For comparison, the painting by the Dutch painter “The Trinquetaille Bridge,” also once part of the Breslau collection, sold for 20.24 million dollars at an auction at Christie’s in London in 1987. It was then the third most expensive van Gogh painting (after “Irises” and “Sunflowers”). This allows us to approximate the value of Silberberg’s art collection.
In the early 20th century, Max Silberberg’s collections became famous beyond the city limits, particularly thanks to numerous newspaper articles that enthusiastically praised the collection. Encouraged by specialist opinions, well-known art critics and enthusiasts knocked on the doors of Silberberg’s Breslau villa. Visitors included Ludwig Justi, the director of the Berlin National Gallery, and the famous critic Juliusz Meier-Graefe. Thematic lectures were organized for guests, often delivered by employees of the Silesian Museum of Fine Arts—Heinz Braune and Erich Wiese. However, even if an art lover could not travel to Breslau, they could see paintings or sculptures from the Silberberg collection in other European cities, where they were often displayed at exhibitions.
Max Silberberg, photo of the photo:. UMF
Villa at Kutnowska Street 1-3, Wrocław. photo: polska-org.pl
Silberberg’s villa
Vincent van Gogh, Trinquetaille Bridge, Max Silberberg’s collection.

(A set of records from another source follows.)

Lemma W_settle db0 t0 R d db t eid fs now reason b t' db' :
  W db0 t0 R d db t -> owner (id t0) eid R ->
  release_and_settle t eid fs now reason db = (inr (b, t'), db') ->
  b = true /\ exists R', W db0 t0 R' d db' t' /\ vacant (id t0) R' /\
    exists c, t' = t <| estimated_cost := c |>.
Proof.
  intros HW Hown H. pose proof (W_reservations _ _ _ _ _ _ HW) as HR. rewrite <-HR in Hown.
  unfold release_and_settle in H. apply bind_ok in H as (x & db1 & Hx & H).
  destruct (get_active_owner _ _ _ _ _ (I_keys _ _ _ (W_inv _ _ _ _ _ _ HW)) Hown Hx)
    as (-> & r & -> & Hr & Ha & Et & Ee & Hu). clear Hx.
  apply bind_ok in H as (q & db1 & Hg & H).
  pose proof (W_get_locked HW _ _ _ Hg) as HW1.
  assert (Db.reservations db1 = Db.reservations db) as E1
    by (rewrite HR; apply HW1). rewrite <-E1 in Hr, Hu. clear E1 Hg HW HR Hown q.
  apply bind_ok in H as (w & db2 & Hw & H). unfold get_worker in Hw. apply gets_ok in Hw as [-> ->].
  destruct (workers_exist _ _ (I_workers _ _ _ (W_inv _ _ _ _ _ _ HW1)) _ _ Hr Ha) as [w Hw].
  rewrite Hw in H. apply bind_ok in H as ([] & db2 & Hb & H). minv Hb.
  apply bind_ok in H as ([] & db2 & Hm1 & H). minv Hm1.
  apply bind_ok in H as ([] & db2 & Hm2 & H). minv Hm2.
  destruct (release_tables_W _ _ _ _ _ _ w r now reason HW1 Hr Ha Et Hw Hu) as [HW2 Hv].
  change (Worker.id (worker_released w r)) with (Worker.id w) in H.
  change (ResourceReservation.id (reservation_released r now reason))
    with (ResourceReservation.id r) in H.
  fold (release_tables w r now reason db1) in H.
  set (db2 := release_tables w r now reason db1) in *. clearbody db2.
  apply bind_ok in H as (x & db3 & Hx & H). unfold get_execution in Hx. apply gets_ok in Hx as [-> ->].
  destruct (Db.executions db2 !! _) as [e|]; [|by apply raise_ok in H].
  destruct (started_at t).
  - wgo H HW2. wgo H HW2. destruct (Db.ledger _ !! _).
    + destruct (W_give_back _ _ _ _ _ _ _ _ _ _ _ _ HW2 H) as (-> & -> & HW3).
      split; [done|]. eexists. split_and!; [done..|]. eexists. apply estimated_cost_id.
    + wgo H HW2. wgo H HW2.
      destruct (W_give_back _ _ _ _ _ _ _ _ _ _ _ _ HW2 H) as (-> & -> & HW3).
      split; [done|]. eexists. split_and!; [done..|]. by eexists.
  - wgo H HW2. destruct (W_give_back _ _ _ _ _ _ _ _ _ _ _ _ HW2 H) as (-> & -> & HW3).
    split; [done|]. eexists. split_and!; [done..|]. eexists. apply estimated_cost_id.
Qed.
Lemma gang_chosen workers s p rest :
  0 < gpu_count r ->
  py_sort fst (candidates r (by_worker eligible workers))
    = (s, p) :: rest ->
  exists w, w ∈ workers /\ gang_of p w workers.
Proof.
  intros Hn Hs. destruct (py_sort_head_min fst _ _ _ Hs) as [Hin Hmin].
  apply candidates_elem in Hin as (kv & Hkv & Hle & -> & ->).
  apply list_elem_of_fmap in Hkv as (w & -> & Hw). cbn [fst snd] in *. exists w. split; [done|].
  split; [done|]. set (n := Z.to_nat (gpu_count r)) in *.
  destruct (sorted_prefix n (eligible w)) as [Hsort Hrest].
  exists (take n (py_sort device_order (eligible w))), (drop n (py_sort device_order (eligible w))). split_and!; try done.
  - split; [rewrite take_drop; by rewrite py_sort_perm|].
    unfold lenZ in *. rewrite length_take. rewrite py_sort_perm. lia.
  - intros _ w' S' R' Hw' HS. assert (gpu_count r <= lenZ (eligible w')) as Hle'.
    { destruct HS as [Hp Hl]. unfold lenZ in *. rewrite Hp, length_app. lia. }
    assert ((ServingWorkerSnapshot.id w', eligible w') ∈ by_worker eligible workers) as Hin
      by (apply list_elem_of_fmap; by exists w').
    specialize (Hmin _ (proj2 (candidates_elem _ _ _) (ex_intro _ _ (conj Hin (conj Hle'
      (conj eq_refl eq_refl)))))). cbn [fst snd] in Hmin. fold n in Hmin.
    pose proof (prefix_least w' S' R' Hn HS) as Hleast. fold n in Hleast.
    apply score_le in Hmin as [?|[? [?|[? ?]]]]; [by left|right; split; [done|left; lia]|right; split; [done|]].
    destruct (Z.lt_total (sum_memory (take n (py_sort device_order (eligible w)))) (sum_memory S')) as [?|[?|?]];
      [by left|by right|lia].
Qed.
(** C27: a scheduling pass is a bounded sequence of attempts.  Whatever the
    pass does, also when one of its transactions raises, the database it
    leaves is reachable and is the result of a run of the abstract pass:
    committed attempts of pairwise different eligible tasks, at most
    [batch_size] of them, where a reported placement is in the database with
    the task assigned to the reported worker.  When the pass returns, its
    counters count those attempts and placements, its first fields are those
    of the first attempt, and a pass that stops early leaves no eligible task
    untried. *)
Theorem run_once_refines_pass locked db o db'
    (Hr : reachable db) (Hc : GConfig.check c = None)
    (Hrun : run_once c draw plan_id host_now locked db = (o, db')) :
  reachable db' /\
  exists rs, pass [] db rs db' /\ NoDup (GlobalSchedulerResult.task_id <$> rs) /\
    lenZ rs <= batch_size c /\
    forall r, o = inr r ->
      GlobalSchedulerResult.attempted_count r = lenZ rs /\
      GlobalSchedulerResult.placed_count r = lenZ (List.filter GlobalSchedulerResult.placed rs) /\
      GlobalSchedulerResult.task_id r = head rs ≫= GlobalSchedulerResult.task_id /\
      GlobalSchedulerResult.worker_id r = head rs ≫= GlobalSchedulerResult.worker_id /\
      (lenZ rs < batch_size c -> forall t, ~ eligible_task db' (tried rs) t).
Proof.
  unfold run_once, mbind at 1, M_bind at 1 in Hrun.
  destruct (attempts c draw plan_id host_now (Z.to_nat (batch_size c)) locked [] db) as [oa dba] eqn:E.
  assert (dba = db') as -> by (destruct oa; by injection Hrun).
  apply attempts_ok in E as (Hr' & rs & Hp & Hl & Ho); [|done]. split; [done|]. exists rs.
  assert (1 <= batch_size c) as Hb by (unfold GConfig.check in Hc; destruct (batch_size c <? 1) eqn:?; [done|lia]).
  split_and!; [done|by eapply pass_ids|unfold lenZ; lia|].
  intros r ->. destruct oa as [e|rs']; [done|]. injection Hrun as <-.
  destruct (Ho rs' eq_refl) as [-> Hlt]. split_and!; try by destruct rs.
  intros Hlen. apply Hlt. unfold lenZ in Hlen. lia.
Qed.
End pass.

Lemma choose_candidates_correct_witness :
  exists l, choose_candidates 300 128 [1%N] Scenario.queued = (inr l, Scenario.queued) /\
    NoDup (id ∘ SchedulerCandidate.task <$> l) /\ l <> [].
Proof.
  destruct (choose_candidates_correct 300 128 [1%N] Scenario.queued Scenario.queued_reachable
    ltac:(lia) ltac:(lia)) as (l & E & _ & Hn & _). exists l. split; [exact E|]. split; [exact Hn|].
  intros ->. clear Hn. vm_compute in E. discriminate E.
Defined.

Lemma run_once_refines_pass_witness :
  let c := GConfig.mk "s" Scenario.lease "binpack" 300 Scenario.free true 10 16 128 None in
  exists r db' rs, run_once c (fun i => (i + 100, i + 200))%N (fun i j => (i + j)%N) 1000000
    (fun _ => ∅) Scenario.queued = (inr r, db') /\ pass [] Scenario.queued rs db' /\
    lenZ rs <= 16 /\ GlobalSchedulerResult.placed_count r = 2.
Proof.
  intros c.
  destruct (run_once c (fun i => (i + 100, i + 200))%N (fun i j => (i + j)%N) 1000000
    (fun _ => ∅) Scenario.queued) as [o db'] eqn:E.
  destruct (run_once_refines_pass c (fun i => (i + 100, i + 200))%N (fun i j => (i + j)%N) 1000000
    ltac:(cbn; lia) ltac:(cbn; lia) (fun _ => ∅) Scenario.queued o db' Scenario.queued_reachable
    eq_refl E) as (_ & rs & Hp & _ & Hl & Ho).
  assert (match o with inl _ => false | inr r => GlobalSchedulerResult.placed_count r =? 2 end = true) as Hc.
  { replace o with ((run_once c (fun i => (i + 100, i + 200))%N (fun i j => (i + j)%N) 1000000
      (fun _ => ∅) Scenario.queued).1) by (rewrite E; reflexivity). vm_compute. reflexivity. }
  destruct o as [e|r]; [discriminate Hc|]. exists r, db', rs. split; [reflexivity|].
  split; [exact Hp|]. split; [exact Hl|]. apply Z.eqb_eq. exact Hc.
Defined.
(* ===== verification/ServiceScenario.v ===== *)
(** * A sample run of services

    A project with a logical model of two variants, a service for each, and a
    plain service; replicas are created, bound, started, probed and used.  The
    databases witness the hypotheses of the properties of the service side. *)

From S2P Require Import Prelude PyFloat PyString PyUrl Enums Policies Store Names Quotas Tasks.
From S2P Require Import Workers System Scenario Services ModelRegistry Gateway ServiceControl ServiceInvariant.
From Stdlib Require Import QArith.

#[local] Open Scope stdpp_scope.
#[local] Open Scope Z_scope.

Module ServiceScenario.
Definition digest : string :=
  "sha256:0123456789abcdef0123456789abcdef0123456789abcdef0123456789abcdef".

Definition variant (name : string) (vendor : AcceleratorVendor) : VariantSpec.t :=
  VariantSpec.mk name vendor (kind_for_vendor vendor) "vllm-cuda" "1.0.0" digest "repo/model" "main" digest
    "decoder" "bfloat16" None ModelAvailabilityStatus.READY None [] None.

(** A service without accelerators, with [n] replicas. *)
Definition plain (name : string) (n : Z) : ServiceSpec.t :=
  ServiceSpec.mk 7 name "tiny" FAKE_SERVING FAKE None 500 256 0 0 n None None None None "auto"
    (float_of_Q (9 # 10)) None true 1 4 8 60 None None None None None None None None None None None None.

(** A service of variant [v] of the logical model 31. *)
Definition logical (name : string) (v : N) (vendor : AcceleratorVendor) (n : Z) : ServiceSpec.t :=
  ServiceSpec.mk 7 name "tiny" VLLM KUBERNETES None 1000 1024 1 0 n None None None None "auto"
    (float_of_Q (9 # 10)) None false 1 4 8 60 (Some 31%N) (Some v) (Some vendor)
    (Some (kind_for_vendor vendor)) (Some "A100") (Some "vllm-cuda") (Some "1.0.0") (Some digest)
    (Some KUBERNETES_DEVICE_PLUGIN) (Some "nvidia.com/gpu") (Some ANY) (Some ["node-b"; "node-a"; "node-b"]).

(** The quota that admits both vendors. *)
Definition limits : Quota :=
  ProjectQuota.mk None None None None None None None None None None None 1 0.

Definition config : ServiceReconciler.Config.t :=
  ServiceReconciler.Config.mk 10 (float_of_Z 30) None.

(** Replica ids: service 41 has replicas 410, 411, and so on. *)
Definition replica_id (service_id : N) (ordinal : Z) : N := (service_id * 10 + Z.to_N ordinal)%N.

(** Model 31 with variants 32 and 33, services 41 (plain, two replicas), 42
    (NVIDIA) and 43 (Ascend). *)
Definition created : Db.t :=
  Scenario.run [OpRegister Scenario.registration; OpInitialize 7; OpLimits 7 limits;
    OpModel 31 7 "tiny" "tiny-public" None [] None GatewayRoutingPolicy.PREFER_NVIDIA;
    OpVariant 32 7 31 (variant "cuda" NVIDIA); OpVariant 33 7 31 (variant "cann" HUAWEI_ASCEND);
    OpModelStatus 7 31 ModelAvailabilityStatus.READY "released" None;
    OpService 41 (plain "plain" 2); OpService 42 (logical "tiny-nvidia" 32 NVIDIA 1);
    OpService 43 (logical "tiny-ascend" 33 HUAWEI_ASCEND 1)] Scenario.start.

Definition reconciled : Db.t := Scenario.run [OpReconcile config replica_id ∅ ∅] created.

(** The execution [e] of replica [r] is bound, starts and is healthy. *)
Definition serve (r e : N) (url : string) : list Op :=
  [OpBind r 1 "w1" (Some 11%N) e 90000000; OpReplicaLoading r 1 e url (Some "w1") (Some 11%N);
   OpReplicaRunning r 1 e url None None (Some "w1") (Some 11%N);
   OpHealth r 1 e ReplicaHealth.HEALTHY None 3 None (Some "w1") (Some 11%N)].

Definition serving : Db.t :=
  Scenario.run (serve 410 610 "http://10.0.0.1:8000" ++ serve 411 611 "http://10.0.0.2:8000"
    ++ serve 420 620 "http://10.0.0.3:8000" ++ serve 430 630 "http://10.0.0.4:8000") reconciled.

Lemma created_reachable : reachable created.
Proof. apply Scenario.run_reachable; [done|]. apply Scenario.start_reachable. Qed.
Lemma reconciled_reachable : reachable reconciled.
Proof. apply Scenario.run_reachable; [done|]. apply created_reachable. Qed.
Lemma serving_reachable : reachable serving.
Proof. apply Scenario.run_reachable; [done|]. apply reconciled_reachable. Qed.

Lemma service_counters_are_views_witness :
  exists s, Db.quota_states serving !! 7%N = Some s /\ ProjectQuotaState.service_count s = 3 /\
    ProjectQuotaState.service_replicas s = 4 /\ ProjectQuotaState.service_reserved_cpu_millicores s = 3000 /\
    ProjectQuotaState.service_reserved_nvidia_gpus s = 1.
Proof.
  destruct (Db.quota_states serving !! 7%N) as [s|] eqn:E; [|present E]. exists s.
  destruct (service_counters_are_views serving 7 s serving_reachable E) as (H1 & H2 & H3 & _ & _ & H6 & _).
  split; [reflexivity|]. rewrite H1, H2, H3, H6. vm_compute. auto.
Defined.
End ServiceScenario.
(* ===== verification/Replicas.v ===== *)
(** * The rows of replicas

    What every operation keeps of [service_replicas]: rows are stored under
    their key, satisfy their check constraints and belong to a service; an
    execution owns at most one row; no row is ever deleted, its identity and
    its admission snapshot are written once, and an assigned node is never
    replaced. *)

From S2P Require Import Prelude PyString PyFloat PyUrl Enums Policies Store Frames Names Quotas Tasks.
From S2P Require Import Services ModelRegistry Gateway ServiceControl ServiceFrames System ServiceInvariant Scenario ServiceScenario.
From S2P Require Import Admission.

#[local] Open Scope stdpp_scope.
#[local] Open Scope Z_scope.

(** The columns an [insert] writes once: the others are reset. *)
Definition identity (r : Rep) : Rep :=
  r <| ServiceReplica.status := ReplicaStatus.PENDING |> <| ServiceReplica.health := ReplicaHealth.UNKNOWN |>
    <| ServiceReplica.worker_id := None |> <| ServiceReplica.execution_id := None |>
    <| ServiceReplica.endpoint_url := None |> <| ServiceReplica.lease_expires_at := None |>
    <| ServiceReplica.last_health_at := None |> <| ServiceReplica.health_probe_token := None |>
    <| ServiceReplica.health_probe_expires_at := None |> <| ServiceReplica.health_failure_count := 0 |>
    <| ServiceReplica.active_requests := 0 |> <| ServiceReplica.assigned_node_name := None |>
    <| ServiceReplica.model_revision := None |> <| ServiceReplica.image_digest := None |>
    <| ServiceReplica.error_code := None |> <| ServiceReplica.error_message := None |>
    <| ServiceReplica.updated_at := 0 |> <| ServiceReplica.started_at := None |>
    <| ServiceReplica.container_started_at := None |> <| ServiceReplica.ready_at := None |>
    <| ServiceReplica.drain_started_at := None |> <| ServiceReplica.drain_deadline := None |>
    <| ServiceReplica.stopped_at := None |> <| ServiceReplica.version := 0 |>.
(** ** Deletion *)
Lemma restricted_false db refs model variants :
  restricted db refs model variants = false ->
  forall i s, Db.services db !! i = Some s ->
    (forall l, model = Some l -> ModelService.logical_model_id s <> Some l) /\
    (forall v, ModelService.model_variant_id s = Some v -> v ∉ variants).
Proof.
  unfold restricted. intros (((Hs & _)%orb_false_iff & _)%orb_false_iff & _)%orb_false_iff i s Hi.
  assert (refers model variants (ModelService.logical_model_id s) (ModelService.model_variant_id s) = false) as Hr.
  { apply not_true_iff_false. intros Hr. apply not_true_iff_false in Hs. apply Hs, existsb_exists.
    exists s. split; [apply list_elem_of_In, rows_elem; eauto|done]. }
  unfold refers in Hr. apply orb_false_iff in Hr as [H1 H2]. split.
  - intros l -> El. rewrite El, eqb_same in H1. done.
  - intros v Ev. rewrite Ev in H2. by apply inb_false.
Qed.

Lemma model_delete_registry refs p i db b db' :
  LogicalModelRepository.delete refs p i db = (inr b, db') -> registry_ok db -> registry_ok db'.
Proof.
  intros H Hok. unfold LogicalModelRepository.delete in H. past H o Ho. destruct o as [m0|]; [|by minv H].
  past H kept Hk. apply gets_ok in Hk as [-> _]. past H u Hu. apply raise_if_ok in Hu as (Hres & _ & _).
  pose proof (restricted_false _ _ _ _ Hres) as Hs. minv H. destruct Hok as [G1 G2 G3 G4 G5 G6 G7 G8 G9 G10].
  split; fields; eauto 3.
  - intros j m [_ Hm]%lookup_delete_Some. auto.
  - intros j v [Hv _]%map_lookup_filter_Some. auto.
  - intros j v [Hv Hl]%map_lookup_filter_Some. rewrite lookup_delete_ne by done. eauto.
  - intros j k m m' [_ Hm]%lookup_delete_Some [_ Hm']%lookup_delete_Some. eauto.
  - intros j s l Hj Hl. rewrite lookup_delete_ne; [eauto|]. intros ->. by destruct (Hs j s Hj) as [H1 _]; apply (H1 l).
  - intros j s v Hj Hv. destruct (G7 j s v Hj Hv) as [x Hx]. exists x. apply map_lookup_filter_Some.
    split; [done|]. intros Hl. destruct (Hs j s Hj) as [_ H2]. apply (H2 v Hv). apply list_elem_of_fmap. exists x.
    split; [by rewrite (G2 _ _ Hx)|]. apply variants_of_elem. eauto.
  - intros j k s m Hj [_ Hm]%lookup_delete_Some. eauto.
  - intros j m [Hne Hm]%lookup_delete_Some Hr. destruct (G9 j m Hm Hr) as (k & v & Hv & Hl & Hst).
    exists k, v. split; [|done]. apply map_lookup_filter_Some. split; [done|congruence].
  - intros j m [_ Hm]%lookup_delete_Some. eauto.
Qed.
(* ===== verification/Convergence.v ===== *)
(** * Reconciliation converges

    [reconcile_locked] brings the replicas of a service to what the service
    asks for.  The proof runs the method: each loop over victims is a map over
    the rows ([stop_row] on the victims), the loop over ordinals adds new rows,
    and the numbers of active replicas are followed through the phases. *)

From S2P Require Import Prelude PyString PyFloat PyUrl Enums Policies Store Frames Names Quotas Tasks Invariant.
From S2P Require Import Services ModelRegistry Gateway ServiceControl ServiceFrames System.
From S2P Require Import ServiceInvariant Scenario ServiceScenario Replicas RegistryInvariant.
Import ServiceRepository.

#[local] Open Scope stdpp_scope.
#[local] Open Scope Z_scope.

(** ** Stopping *)

(** The row after [_request_replica_stop]. *)
Definition stop_row (now : Z) (reason : string) (d : float) (r : Rep) : Rep :=
  if draining r then r
  else
    let marked := r <| ServiceReplica.error_message := Some reason |> <| ServiceReplica.updated_at := now |>
                    <| ServiceReplica.version ::= Z.succ |> in
    if (ServiceReplica.status r == ReplicaStatus.PENDING) && is_none (ServiceReplica.execution_id r)
    then marked <| ServiceReplica.status := ReplicaStatus.STOPPED |> <| ServiceReplica.stopped_at := Some now |>
    else if ServiceReplica.status r == ReplicaStatus.RUNNING
    then marked <| ServiceReplica.status := ReplicaStatus.DRAINING |>
                <| ServiceReplica.drain_started_at := Some now |>
                <| ServiceReplica.drain_deadline := Some (now + timedelta_seconds d) |>
    else marked <| ServiceReplica.health := ReplicaHealth.UNHEALTHY |> <| ServiceReplica.endpoint_url := None |>
                <| ServiceReplica.status := ReplicaStatus.STOPPING |>.

Lemma stop_row_identity now reason d r : identity (stop_row now reason d r) = identity r.
Proof. unfold stop_row. by repeat case_match. Qed.

Lemma stop_row_id now reason d r : ServiceReplica.id (stop_row now reason d r) = ServiceReplica.id r.
Proof. exact (proj1 (identity_columns _ _ (stop_row_identity now reason d r))). Qed.

Lemma stop_row_inactive now reason d r : active_replica (stop_row now reason d r) = false.
Proof.
  unfold stop_row. destruct (draining r) eqn:E.
  - unfold draining, active_replica in *. by destruct (ServiceReplica.status r).
  - by repeat case_match.
Qed.

(** The other tables. *)
Record beside (db db' : Db.t) : Prop := {
  bs_services : Db.services db' = Db.services db;
  bs_models : Db.logical_models db' = Db.logical_models db;
  bs_variants : Db.model_variants db' = Db.model_variants db;
}.
#[export] Instance beside_preorder : PreOrder beside.
Proof. split; [done|]. intros a b c [] []. split; congruence. Qed.

Lemma alter_row {V} (m : gmap N V) f k r : m !! k = Some r -> alter f k m = <[k := f r]> m.
Proof.
  intros H. apply map_eq. intros i. destruct (decide (i = k)) as [->|Hne].
  - by rewrite lookup_alter_eq, lookup_insert_eq, H.
  - by rewrite lookup_alter_ne, lookup_insert_ne.
Qed.

Lemma request_stop_run svc r now reason d db :
  Db.replicas db !! ServiceReplica.id r = Some r -> draining r = true \/ addable now d = true ->
  exists c db', _request_replica_stop svc r now reason d db = (inr (stop_row now reason d r, c), db') /\
    Db.replicas db' = <[ServiceReplica.id r := stop_row now reason d r]> (Db.replicas db) /\ beside db db' /\
    (draining r = true -> c = (0, 0)).
Proof.
  intros Hr Hd. unfold _request_replica_stop, stop_row, draining in *.
  destruct (inb (ServiceReplica.status r) _).
  { exists (0, 0), db. split_and!; try done. by rewrite insert_id. }
  destruct Hd as [Hd|Hd]; [done|].
  destruct (_ && _).
  2: destruct (ServiceReplica.status r == ReplicaStatus.RUNNING);
    [rewrite (bind_run _ _ db _ db (plus_seconds_run now d db Hd))|].
  all: eexists _, _; split; [reflexivity|]; split_and!; [exact (alter_row _ _ _ r Hr)|done|done].
Qed.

The financial crisis in 1932 forced the collector to sell part of the collection at Georges Petit’s salon in Paris. Three years later, he was ordered, as a Jew, to leave the luxurious villa, part of the systematic repression of the Jewish population and the seizure of their property. The building subsequently served the NSDAP security service. The collector was allocated a small apartment at Kurfürstenstrasse 28 (today Racławicka Street), which had no space for such an extensive art collection or library. Silberberg had to part with most of the artworks, artistic craftsmanship, and the book collection through the Berlin salon of Paul Graupe at several auctions held in 1935 and 1936. Over 160 artistic objects were auctioned off in total.
A visible sign of the rapidly deteriorating situation of the Jewish population in Nazi Germany was the so-called “Kristallnacht,” during which the collector’s only son was arrested and transported to the Buchenwald concentration camp, which had been operating for over a year. Fortunately, he was released a few days later on the condition of quickly leaving the country. In 1939, he emigrated with his wife Greta to the United Kingdom. Max Silberberg and his wife Johanna, despite difficult economic conditions (their company had been taken over by the state a year earlier), decided to remain in Breslau. However, repression increased, gradually forcing them to part with valuables and the few remaining works of art. In 1941, the Silberberg couple was deported to the camp in Lubiąż, then through Theresienstadt to the Auschwitz concentration camp, where they were murdered.
The art collection amassed by the collector was breathtaking. If it could be admired in Wrocław to this day, along with other paintings gathered by other Breslau collectors (including Leo Lewin and Carl Sachs), it would be the finest gallery of Impressionist painting in this part of Europe.